Ms. Kenny’s apparent successes led her to travel throughout Australia and England to demonstrate her technique. But it was in the United States where she achieved her greatest fame and lived out most of her life. Based in Minneapolis, she opened the Elizabeth Kenny Clinic to treat polio patients from across the country. A 1946 Hollywood movie, “Sister Kenny,” starred Rosalind Russell.
Ms. Kenny attracted passionate support from patients and families who believed that her ministrations had restored their strength and mobility. In her 1943 autobiography, “And They Shall Walk,” Ms. Kenny quoted one of her young patients as saying: “I want them rags that wells my legs.” The National Foundation for Infantile Paralysis, later known as The March of Dimes, provided financial support for her efforts.
But Ms. Kenny was criticized as well. Physicians and physical therapists who relied on immobilization believed there was no scientific basis for her therapy. They pointed to other claims made by Ms. Kenny, notably that massaged muscles might send out nerve fibers to help heal more severely damaged muscles, as evidence that she did not understand the physiology of the disease. These critics called for randomized clinical trials — which were never done — to ascertain whether or not Ms. Kenny’s system had value.
As Dr. Rogers shows, Ms. Kenny irked the American Medical Association and the rest of the medical establishment for reasons beyond her medical theories. First, she was a nurse questioning the authority of physicians. Second, she was a woman — and a very outspoken one fond of dramatic hats and corsages — challenging the overwhelmingly male medical profession. Third, as Dr. Rogers admits, Ms. Kenny was prone to embellish both her own story and those of her patients.
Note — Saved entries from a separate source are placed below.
(* ===== verification/Check.v ===== *)
(** * The self-test of the file system (fs/check.c)

    The program cannot pass: its first request is for the page at [BY2PG], an address below
    [UTEMP], which the kernel refuses. *)

From Stdlib Require Import ZArith Lia.
From stdpp Require Import base numbers list gmap strings.
From S2P Require Import Prelude Mmu Str Wp KState Elf Signo Env TlbEx Syscall Ide Fs Gx FsBlockThms.

(** ["This is the NEW message of the day!\n"] *)
Definition msg : list Z :=
  [84; 104; 105; 115; 32; 105; 115; 32; 116; 104; 101; 32; 78; 69; 87; 32; 109; 101; 115; 115; 97; 103; 101; 32;
   111; 102; 32; 116; 104; 101; 32; 100; 97; 121; 33; 10].
(** ["This is a different massage of the day!\n"] *)
Definition diff_msg : list Z :=
  [84; 104; 105; 115; 32; 105; 115; 32; 97; 32; 100; 105; 102; 102; 101; 114; 101; 110; 116; 32; 109; 97; 115; 115;
   97; 103; 101; 32; 111; 102; 32; 116; 104; 101; 32; 100; 97; 121; 33; 10].
(** ["/not-found"] and ["/newmotd"] *)
Definition not_found_path : list Z := [47; 110; 111; 116; 45; 102; 111; 117; 110; 100].
Definition newmotd_path : list Z := [47; 110; 101; 119; 109; 111; 116; 100].

Section Check.
Context {D : Type} {HD : DiskDev D}.
Abbreviation F := (M (fs_st D)).

(** 0 when the string [b] starts the memory at [a]. *)
Fixpoint strecmp (a : Z) (b : list Z) : F Z :=
  match b with
  | [] => mret 0
  | x :: b' => c ← ld8 a; if c =? x then strecmp (a + 1) b' else mret 1
  end.

(** [user_panic] on an error. *)
Definition must {A} (what : string) (m : F (cres A)) : F A :=
  r ← m; match r with Err _ => panic what | Ok a => mret a end.
Definition must0 (what : string) (m : F Z) : F unit :=
  r ← m; if r <? 0 then panic what else mret tt.

Definition fs_check : F unit :=
  must0 "syscall_mem_alloc" (syscall_mem_alloc BY2PG PTE_D) ;;
  let bits := BY2PG in
  bp ← gets bitmap;
  memcpy_at bits bp 4096 ;;
  r ← must "alloc_block" alloc_block;
  w ← ld32 (bitmap_word bits r);
  assert "bits[r / 32] & (1 << (r % 32))" (hasbits w (bit_of r)) ;;
  bp ← gets bitmap;
  w ← ld32 (bitmap_word bp r);
  assert "!(bitmap[r / 32] & (1 << (r % 32)))" (negb (hasbits w (bit_of r))) ;;
  r ← file_open not_found_path;
  match r with
  | Err e => assert "file_open /not-found" (e =? - E_NOT_FOUND)
  | Ok _ => panic "file_open /not-found succeeded!"
  end ;;
  f ← must "file_open /newmotd" (file_open newmotd_path);
  blk ← must "file_get_block" (file_get_block f 0);
  c ← strecmp blk msg;
  assert "file_get_block returned unexpected data" (c =? 0) ;;
  b ← ld8 blk;
  st8 blk b ;;
  file_flush f ;;
  must0 "file_set_size" (file_set_size f 0) ;;
  d ← ld32 (f_direct f 0);
  assert "f->f_direct[0] == 0" (d =? 0) ;;
  must0 "file_set_size 2" (file_set_size f (Z.of_nat (length diff_msg))) ;;
  blk ← must "file_get_block 2" (file_get_block f 0);
  strcpy_at blk diff_msg ;;
  file_flush f ;;
  file_close f.

Definition check_main : F unit := fs_init ;; fs_check.

(** The self-test of the file system panics in every state, before it tests anything: the
    page it asks for lies below [UTEMP]. *)
Theorem fs_check_panics (s : fs_st D) : fs_check s = Panic "syscall_mem_alloc" s.
Proof. reflexivity. Qed.
End Check.
(* ===== verification/Fd.v ===== *)
(** * File descriptors (user/lib/fd.c, user/include/fd.h)

    Descriptor [i] is the page at [INDEX2FD i]; its data is mapped from [INDEX2DATA i]. Here
    are the parts that no device is needed for, and the theorem on the descriptor table. *)

From Stdlib Require Import ZArith Lia.
From stdpp Require Import base numbers list gmap strings.
From S2P Require Import Prelude Mmu KState Elf Signo Env TlbEx Syscall Str Wp Uproc.


Definition MAXFD := 32.
Definition FILEBASE := 1610612736. (* 0x60000000 *)
Definition FDTABLE := FILEBASE - PDMAP.
Definition INDEX2FD (i : Z) : Z := u32 (FDTABLE + i * BY2PG).
Definition INDEX2DATA (i : Z) : Z := u32 (FILEBASE + i * PDMAP).

(** [struct Fd] *)
Definition fd_dev_id (p : Z) : Z := p.
Definition fd_offset (p : Z) : Z := p + 4.
Definition fd_omode (p : Z) : Z := p + 8.

(** lib.h *)
Definition O_RDONLY := 0.
Definition O_WRONLY := 1.
Definition O_RDWR := 2.
Definition O_ACCMODE := 3.

(** [struct Stat]: name, size, is-directory flag, device. *)
Definition st_name (p : Z) : Z := p.
Definition st_size (p : Z) : Z := p + 128.
Definition st_isdir (p : Z) : Z := p + 132.
Definition st_dev (p : Z) : Z := p + 136.

(** The first index of [0 .. MAXFD - 2] whose page is not mapped: without a page table, or
    with an invalid entry. *)
Definition fd_alloc : U (cres Z) :=
  r ← for_first (zseq 0 (Z.to_nat (MAXFD - 1))) (fun fdno =>
    let va := INDEX2FD fdno in
    v ← gets (has_vpd (va / PDMAP));
    if negb v then mret (Some (Ok va)) else
    e ← ld_vpt (va / BY2PG);
    if negb (hasbits e PTE_V) then mret (Some (Ok va)) else mret None);
  mret (default (Err (- E_MAX_OPEN)) r).

Definition fd_close (fd : Z) : U unit := syscall_mem_unmap fd ;; mret tt.

(** [fdnum] is an [int]: the test does not stop negative numbers. There is no test of the
    page directory here: the load of the entry may fault. *)
Definition fd_lookup (fdnum : Z) : U (cres Z) :=
  if MAXFD <=? fdnum then mret (Err (- E_INVAL)) else
  let va := INDEX2FD fdnum in
  e ← ld_vpt (va / BY2PG);
  if hasbits e PTE_V then mret (Ok va) else mret (Err (- E_INVAL)).

Definition fd2num (fd : Z) : Z := u32 (fd - FDTABLE) / BY2PG.
Definition fd2data (fd : Z) : Z := INDEX2DATA (fd2num fd).
Definition num2fd (fd : Z) : Z := u32 (fd * BY2PG + FDTABLE).


(** The page of descriptor [i] is mapped. *)
Definition fd_used (s : uproc) (i : Z) : bool := hasbits (vpt s (INDEX2FD i / BY2PG)) PTE_V.

(** The page table of descriptor [i]. *)
Definition fd_tab (i : Z) : Z := INDEX2FD i / PDMAP.

Lemma fd_tab_vpn i : INDEX2FD i / BY2PG / 1024 = fd_tab i.
Proof. unfold fd_tab. by rewrite Z.div_div. Qed.

Lemma fd_tab_small i : 0 <= i < MAXFD -> fd_tab i = 383.
Proof.
  intros Hi. unfold fd_tab, INDEX2FD, MAXFD, BY2PG, PDMAP in *. assert (FDTABLE = 1606418432) as -> by reflexivity.
  rewrite u32_small by (unfold is_u32; lia). dlia.
Qed.

(** ** Loads of the page tables *)
Lemma mapped_table s vpn e : pt s !! vpn = Some e -> has_vpd (vpn / 1024) s = true.
Proof.
  intros H. unfold has_vpd. rewrite bool_decide_eq_true_2; [done|]. unfold tables. apply elem_of_union_r, elem_of_list_to_set.
  apply list_elem_of_fmap. exists (vpn, e). split; [done|]. by apply elem_of_map_to_list.
Qed.

Lemma used_table s i : fd_used s i = true -> has_vpd (fd_tab i) s = true.
Proof.
  unfold fd_used, vpt. rewrite <- fd_tab_vpn. destruct (pt s !! (INDEX2FD i / BY2PG)) as [e|] eqn:E; [|done].
  intros _. by apply (mapped_table s _ e).
Qed.

(** The state after a load whose page table was missing. *)
Definition installed (i : Z) (s : uproc) : uproc := set_ptabs ({[i]} ∪ ptabs s) (set_answers (tl (answers s)) s).

Definition in_window (i : Z) : bool := (PDX UENVS <=? i) && (i <=? PDX UVPT).

Lemma ld_vpt_run s vpn : in_window (vpn / 1024) = false ->
  ld_vpt vpn s = if has_vpd (vpn / 1024) s then Val (vpt s vpn) s
    else if hd true (answers s) then Val 0 (installed (vpn / 1024) s) else Panic "page_alloc(&p)" (set_answers (tl (answers s)) s).
Proof.
  intros Hw. unfold in_window in Hw. unfold ld_vpt. rewrite Hw, bind_gets. destruct (has_vpd _ s); [done|].
  unfold ask, installed. rewrite bind_bind, bind_gets. destruct s as [? ? ? ? [|[] l] ? ? ? ? ? ? ? ? ?]; reflexivity.
Qed.

Lemma ld_vpt_table s vpn : in_window (vpn / 1024) = false -> has_vpd (vpn / 1024) s = true -> ld_vpt vpn s = Val (vpt s vpn) s.
Proof. intros Hw Hv. by rewrite ld_vpt_run, Hv. Qed.

Lemma fd_alloc_loop s n : forall a, 0 <= a -> a + Z.of_nat n <= MAXFD ->
  match for_first (zseq a n) (fun fdno =>
    let va := INDEX2FD fdno in
    v ← gets (has_vpd (va / PDMAP));
    if negb v then mret (Some (Ok va)) else
    e ← ld_vpt (va / BY2PG);
    if negb (hasbits e PTE_V) then mret (Some (Ok va)) else mret None) s with
  | Val (Some r) s' => s' = s /\ exists i, r = @Ok Z (INDEX2FD i) /\ a <= i < a + Z.of_nat n /\ fd_used s i = false /\ forall k, a <= k < i -> fd_used s k = true
  | Val None s' => s' = s /\ forall k, a <= k < a + Z.of_nat n -> fd_used s k = true
  | _ => False
  end.
Proof.
  induction n as [|n IH]; intros a Ha Hn; cbn [zseq for_first]; [split; [done|]; intros k Hk; lia|].
  assert (Hstop : fd_used s a = false -> exists i, @Ok Z (INDEX2FD a) = Ok (INDEX2FD i) /\ a <= i < a + Z.of_nat (S n) /\
    fd_used s i = false /\ forall k, a <= k < i -> fd_used s k = true).
  { intros Hu. exists a. split; [done|]. split; [lia|]. split; [done|]. intros k Hk. lia. }
  cbv zeta. unfold mbind at 1, M_bind at 1. rewrite bind_gets. fold (fd_tab a).
  destruct (has_vpd (fd_tab a) s) eqn:Ev; cbn [negb].
  2:{ split; [done|]. apply Hstop. destruct (fd_used s a) eqn:Eu; [|done]. rewrite (used_table s a Eu) in Ev. done. }
  assert (El : ld_vpt (INDEX2FD a / BY2PG) s = Val (vpt s (INDEX2FD a / BY2PG)) s).
  { apply ld_vpt_table; rewrite fd_tab_vpn; [|done]. rewrite fd_tab_small by lia. reflexivity. }
  rewrite (bind_val _ _ _ _ _ El). fold (fd_used s a). destruct (fd_used s a) eqn:Eu; cbn [negb].
  - cbn. specialize (IH (a + 1) ltac:(lia) ltac:(lia)). cbv zeta in IH. destruct (for_first _ _ s) as [[r|] s'| | |]; try done.
    + destruct IH as (-> & i & -> & Hi & Hu & Hk). split; [done|]. exists i. split; [done|]. split; [lia|]. split; [done|].
      intros k Hk'. destruct (Z.eq_dec k a) as [->|]; [done|]. apply Hk. lia.
    + destruct IH as (-> & Hk). split; [done|]. intros k Hk'. destruct (Z.eq_dec k a) as [->|]; [done|]. apply Hk. lia.
  - split; [done|]. by apply Hstop.
Qed.

Lemma INDEX2FD_small i : 0 <= i < MAXFD -> INDEX2FD i = FDTABLE + i * BY2PG.
Proof. intros Hi. unfold INDEX2FD. apply u32_small. unfold is_u32, MAXFD, BY2PG in *. assert (FDTABLE = 1606418432) by reflexivity. lia. Qed.

Lemma fd2num_small i k : 0 <= i < MAXFD -> 0 <= k < BY2PG -> fd2num (INDEX2FD i + k) = i.
Proof.
  intros Hi Hk. rewrite INDEX2FD_small by done. unfold fd2num. unfold MAXFD, BY2PG in *.
  replace (FDTABLE + i * 4096 + k - FDTABLE) with (i * 4096 + k) by lia. rewrite u32_small by (unfold is_u32; lia). dlia.
Qed.

(** [fd_alloc] on every state. *)
Lemma fd_alloc_run s :
  match fd_alloc s with
  | Val (Ok fd) s' => s' = s /\ exists i, fd = INDEX2FD i /\ 0 <= i < MAXFD - 1 /\ fd_used s i = false /\ forall k, 0 <= k < i -> fd_used s k = true
  | Val (Err e) s' => s' = s /\ e = - E_MAX_OPEN /\ forall k, 0 <= k < MAXFD - 1 -> fd_used s k = true
  | _ => False
  end.
Proof.
  pose proof (fd_alloc_loop s (Z.to_nat (MAXFD - 1)) 0 ltac:(lia) ltac:(unfold MAXFD; lia)) as H.
  unfold fd_alloc. unfold mbind, M_bind at 1. cbv zeta in *. destruct (for_first _ _ s) as [[r|] s'| | |]; try done.
  - destruct H as (-> & i & -> & Hi & Hu & Hk). cbn. split; [done|]. exists i. split; [done|]. split; [exact Hi|]. done.
  - destruct H as (-> & Hk). cbn. split; [done|]. split; [done|]. exact Hk.
Qed.

(** [fd_lookup] on every number whose entry is outside the windows. *)
Lemma fd_lookup_run s i : i < MAXFD -> in_window (fd_tab i) = false ->
  fd_lookup i s =
    if fd_used s i then Val (Ok (INDEX2FD i)) s
    else if has_vpd (fd_tab i) s then Val (Err (- E_INVAL)) s
    else if hd true (answers s) then Val (Err (- E_INVAL)) (installed (fd_tab i) s)
    else Panic "page_alloc(&p)" (set_answers (tl (answers s)) s).
Proof.
  intros Hi Hw. pose proof (ld_vpt_run s (INDEX2FD i / BY2PG)) as E. rewrite fd_tab_vpn in E. specialize (E Hw).
  unfold fd_lookup. destruct (Z.leb_spec MAXFD i); [lia|]. cbv zeta. destruct (has_vpd (fd_tab i) s) eqn:Ev.
  - rewrite (bind_val _ _ _ _ _ E). fold (fd_used s i). by destruct (fd_used s i).
  - assert (Hu : fd_used s i = false) by (destruct (fd_used s i) eqn:Hu; [by rewrite (used_table s i Hu) in Ev|done]).
    rewrite Hu. destruct (hd true (answers s)); [by rewrite (bind_val _ _ _ _ _ E)|]. unfold mbind, M_bind. by rewrite E.
Qed.

Lemma has_installed i s : has_vpd i (installed i s) = true.
Proof. unfold has_vpd. rewrite bool_decide_eq_true_2; [done|]. unfold tables. cbn. set_solver. Qed.

Lemma fd_vpn k : INDEX2FD k / BY2PG = VPN (INDEX2FD k).
Proof. by rewrite VPN_div. Qed.

Lemma fd_legal i : 0 <= i < MAXFD -> is_illegal_va (INDEX2FD i) = false.
Proof.
  intros Hi. rewrite INDEX2FD_small by done. unfold is_illegal_va, MAXFD, BY2PG in *.
  assert (FDTABLE = 1606418432) as -> by reflexivity. assert (UTEMP = 4186112) as -> by reflexivity.
  assert (UTOP = 2134900736) as -> by reflexivity.
  destruct (Z.ltb_spec (1606418432 + i * 4096) 4186112), (Z.leb_spec 2134900736 (1606418432 + i * 4096)); (done || lia).
Qed.

Lemma fd_vpn_inj i k : 0 <= i < MAXFD -> 0 <= k < MAXFD -> VPN (INDEX2FD i) = VPN (INDEX2FD k) -> i = k.
Proof.
  intros Hi Hk. rewrite !INDEX2FD_small, !VPN_div by done. unfold BY2PG. assert (FDTABLE = 1606418432) as -> by reflexivity. dlia.
Qed.

Lemma hasbits_valid f perm : hasbits (Z.lor (f * 4096) (Z.lor perm PTE_V)) PTE_V = true.
Proof.
  change (valid (Z.lor (f * 4096) (Z.lor perm PTE_V)) = true). rewrite valid_testbit, !Z.lor_spec.
  change (Z.testbit PTE_V 9) with true. by rewrite !orb_true_r.
Qed.

(** A free descriptor whose page is then mapped, and unmapped by [fd_close]. *)
Lemma fd_cycle s i perm s2 : 0 <= i < MAXFD -> fd_used s i = false -> syscall_mem_alloc (INDEX2FD i) perm s = Val 0 s2 ->
  (forall k, 0 <= k < MAXFD -> fd_used s2 k = if decide (i = k) then true else fd_used s k) /\
  exists s3, fd_close (INDEX2FD i) s2 = Val tt s3 /\ has_vpd (fd_tab i) s3 = true /\
    forall k, 0 <= k < MAXFD -> fd_used s3 k = fd_used s k.
Proof.
  intros Hi Hu E. unfold syscall_mem_alloc in E. rewrite (fd_legal i Hi) in E.
  assert (Hpt : exists f, pt s2 = <[VPN (INDEX2FD i) := (f, Z.lor perm PTE_V)]> (pt s)).
  { unfold ask in E. rewrite bind_bind, bind_gets in E.
    destruct s as [? ? nf ? [|[] l] ? ? ? ? ? ? ? ? ?]; try done; injection E as <-; exists nf; done. }
  destruct Hpt as [f Hpt]. split.
  - intros k Hk. unfold fd_used, vpt. rewrite fd_vpn, Hpt. case_decide as Hd.
    + subst k. rewrite lookup_insert_eq. apply hasbits_valid.
    + by rewrite lookup_insert_ne by (intros E1%fd_vpn_inj; done).
  - unfold fd_close, syscall_mem_unmap. rewrite (fd_legal i Hi), bind_bind, bind_modify, Hpt, lookup_insert_eq.
    eexists. split; [reflexivity|]. split.
    + unfold has_vpd. rewrite bool_decide_eq_true_2; [done|]. unfold tables. cbn [ptabs set_ptabs].
      rewrite <- fd_vpn, fd_tab_vpn. set_solver.
    + intros k Hk. unfold fd_used, vpt. rewrite fd_vpn. cbn [pt set_ptabs set_pt]. destruct (decide (i = k)) as [<-|Hd].
      * rewrite lookup_delete_eq. unfold fd_used, vpt in Hu. rewrite fd_vpn in Hu. by rewrite Hu.
      * rewrite lookup_delete_ne, lookup_insert_ne by (intros E1%fd_vpn_inj; done). done.
Qed.

Lemma fd_of_num i : 0 <= i < MAXFD -> fd2num (INDEX2FD i) = i.
Proof. intros Hi. rewrite <- (Z.add_0_r (INDEX2FD i)). apply fd2num_small; [done|unfold BY2PG; lia]. Qed.

Lemma fd_data i : 0 <= i < MAXFD -> fd2data (INDEX2FD i) = FILEBASE + i * PDMAP.
Proof.
  intros Hi. unfold fd2data, INDEX2DATA. rewrite fd_of_num by done. apply u32_small. unfold is_u32, FILEBASE, PDMAP, MAXFD in *. lia.
Qed.

(** The descriptors share a page table: a lookup that returns leaves it there. *)
Lemma one_table s i j r s' : 0 <= i < MAXFD -> 0 <= j < MAXFD -> fd_lookup i s = Val r s' ->
  fd_lookup j s' = Val (if fd_used s' j then Ok (INDEX2FD j) else Err (- E_INVAL)) s' /\ fd_used s' j = fd_used s j.
Proof.
  intros Hi Hj. pose proof (fd_tab_small i Hi) as Ti. pose proof (fd_tab_small j Hj) as Tj.
  rewrite !fd_lookup_run by (lia || rewrite ?Ti, ?Tj; reflexivity). rewrite Ti, Tj.
  assert (H : has_vpd 383 s' = true ->
    (if fd_used s' j then Val (Ok (INDEX2FD j)) s' else if has_vpd 383 s' then Val (Err (- E_INVAL)) s'
     else if hd true (answers s') then Val (Err (- E_INVAL)) (installed 383 s')
     else Panic "page_alloc(&p)" (set_answers (tl (answers s')) s')) =
    Val (if fd_used s' j then Ok (INDEX2FD j) else Err (- E_INVAL)) s') by (intros ->; by destruct (fd_used s' j)).
  destruct (fd_used s i) eqn:Eu; [|destruct (has_vpd 383 s) eqn:Ev; [|destruct (hd true (answers s)); [|done]]];
    intros [= _ <-]; (split; [apply H|done]).
  - rewrite <- Ti. by apply used_table.
  - done.
  - apply has_installed.
Qed.

Lemma alloc_cycle s fd perm s2 : fd_alloc s = Val (Ok fd) s -> syscall_mem_alloc fd perm s = Val 0 s2 ->
  fd_lookup (fd2num fd) s2 = Val (Ok fd) s2 /\
  exists s3, fd_close fd s2 = Val tt s3 /\ fd_lookup (fd2num fd) s3 = Val (Err (- E_INVAL)) s3 /\
    fd_alloc s3 = Val (Ok fd) s3.
Proof.
  intros Ea Em. pose proof (fd_alloc_run s) as R. rewrite Ea in R. destruct R as (_ & i & -> & Hi & Hu & Hk).
  assert (Hi' : 0 <= i < MAXFD) by lia. pose proof (fd_tab_small i Hi') as Ti.
  destruct (fd_cycle s i perm s2 Hi' Hu Em) as (U2 & s3 & Ec & V3 & U3). rewrite (fd_of_num i Hi').
  rewrite !fd_lookup_run by (lia || rewrite Ti; reflexivity). split.
  - by rewrite U2, decide_True by done.
  - exists s3. split; [exact Ec|]. rewrite fd_lookup_run by (lia || rewrite Ti; reflexivity). rewrite U3, Hu, V3 by done.
    split; [done|]. pose proof (fd_alloc_run s3) as R. destruct (fd_alloc s3) as [[e|fd'] s'| | |]; try done.
    + destruct R as (_ & _ & H). rewrite <- (U3 i Hi'), H in Hu by done. done.
    + destruct R as (-> & j & -> & Hj & Hu' & Hk'). rewrite U3 in Hu' by lia.
      assert (j = i) as ->; [|done]. destruct (Z.lt_trichotomy j i) as [H|[H|H]]; [|done|].
      * by rewrite Hk in Hu' by lia.
      * by rewrite <- (U3 i Hi'), Hk' in Hu by lia.
Qed.

(* ===== verification/Usignal.v ===== *)
(** * Signals on the user's side (user/lib/signal.c)

    The signal sets a program works on, and the functions that register the entry [do_signal]
    before the first use of a system call on signals. The functions run over the kernel's
    state as sequences of system calls of the current environment; its [struct Env], which the
    program reads through the window at UENVS, is the kernel's. *)

From Stdlib Require Import ZArith Lia.
From stdpp Require Import base numbers list gmap strings.
From S2P Require Import Prelude Queue Mmu Pmap KState Elf Signo Env Sched TlbEx Signal Syscall.

(** ** Signal sets: [set->sig[signum / 32]] *)

(** [None]: the index is outside the two words. *)
Definition on_word (set : sigset_t) (signum : Z) (f : Z -> Z -> Z) : option sigset_t :=
  let bit := u32 (Z.shiftl 1 (Z.land signum 31)) in
  match Z.quot signum 32 with
  | 0 => Some (mkSigset (f (sig0 set) bit) (sig1 set))
  | 1 => Some (mkSigset (sig0 set) (f (sig1 set) bit))
  | _ => None
  end.

Definition sigemptyset : sigset_t := mkSigset 0 0.
Definition sigfillset : sigset_t := mkSigset (u32 (-1)) (u32 (-1)).
Definition sigaddset (set : sigset_t) (signum : Z) : option sigset_t := on_word set signum Z.lor.
Definition sigdelset (set : sigset_t) (signum : Z) : option sigset_t :=
  on_word set signum (fun w bit => Z.land w (u32 (Z.lnot bit))).
Definition sigismember (set : sigset_t) (signum : Z) : option Z :=
  let bit := u32 (Z.shiftl 1 (Z.land signum 31)) in
  match Z.quot signum 32 with
  | 0 => Some (if hasbits (sig0 set) bit then 1 else 0)
  | 1 => Some (if hasbits (sig1 set) bit then 1 else 0)
  | _ => None
  end.

Section User.
(** The address of [do_signal]; what a handler does; [exit]. *)
Context (do_signal_addr : Z) (run_handler : Z -> Z -> K unit) (exit : K unit).

(** The entry the kernel starts: [tf] and [originMask] are addresses on the user's stack. *)
Definition do_signal (tf signo handler originMask : Z) : K unit :=
  (if negb (handler =? 0) then run_handler handler signo
   else when ((signo =? SIGKILL) || (signo =? SIGSEGV) || (signo =? SIGTERM)) exit) ;;
  sys_back_do_signal 0 tf originMask ;;
  panic "syscall_set_trapframe returned".

(** [env->do_signal_entry != do_signal]: the entry of the caller. *)
Definition own_entry : K Z := c ← curenv_deref; get_env c do_signal_entry.

(** [if (env->do_signal_entry != do_signal) msyscall(SYS_set_sig_entry, envid, do_signal);] *)
Definition ensure_entry (envid : Z) : K unit :=
  e ← own_entry;
  when (negb (e =? do_signal_addr)) (sys_set_sig_entry envid do_signal_addr ;; mret tt).

Definition in_range (signo : Z) : bool := (1 <=? signo) && (signo <=? 64).

Definition sigaction_ (signo act oldact : Z) : K Z :=
  if negb (in_range signo) then mret (-1) else
  ensure_entry 0 ;;
  sys_sigaction signo act oldact ;;
  mret 0.

Definition kill (envid signo : Z) : K Z :=
  if negb (in_range signo) then mret (-1) else
  ensure_entry envid ;;
  sys_kill envid signo.

Definition sigprocmask (how set oldset : Z) : K Z :=
  if negb (how =? SIG_BLOCK) && negb (how =? SIG_UNBLOCK) && negb (how =? SIG_SETMASK) then mret (-1) else
  ensure_entry 0 ;;
  sys_sigprocmask how set oldset ;;
  mret 0.
End User.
But it is Ms. Kenny’s fierce adherence to what she observed at the bedside that holds the most relevance today. She thought that she could see and feel muscles improve as she ministered to her patients. She saw her patients recover at rates that — she believed — were much higher than those treated conservatively. Who needed clinical trials when the proof was right in front of her face? According to Ms. Kenny, Dr. Rogers writes, “the empirical evidence embodied in her patients’ recovery proved her therapy worked.”
Was Ms. Kenny correct? Yes and no. Her emphasis on early mobilization has come to be a mainstay of not only polio treatment but of physical therapy more broadly. Yet some of her claims about the nature of the disease and how patients recovered proved wrong. The successful development of a polio vaccine in the 1950s made these debates much less pressing.
But perhaps Ms. Kenny’s greatest legacy, in an era of evidence-based medicine and reliance on large-scale clinical trials involving thousands of patients, is that keen clinical observation — what the physician-writer Dr. Abraham Verghese has termed “bedside medicine”— still has its place. Her opponents, Ms. Kenny once wrote, “have eyes but they see not.”
Barron H. Lerner, a professor of medicine and population health at New York University School of Medicine, is the author of five books, including the forthcoming “The Good Doctor: A Father, A Son and the Evolution of Medical Ethics.”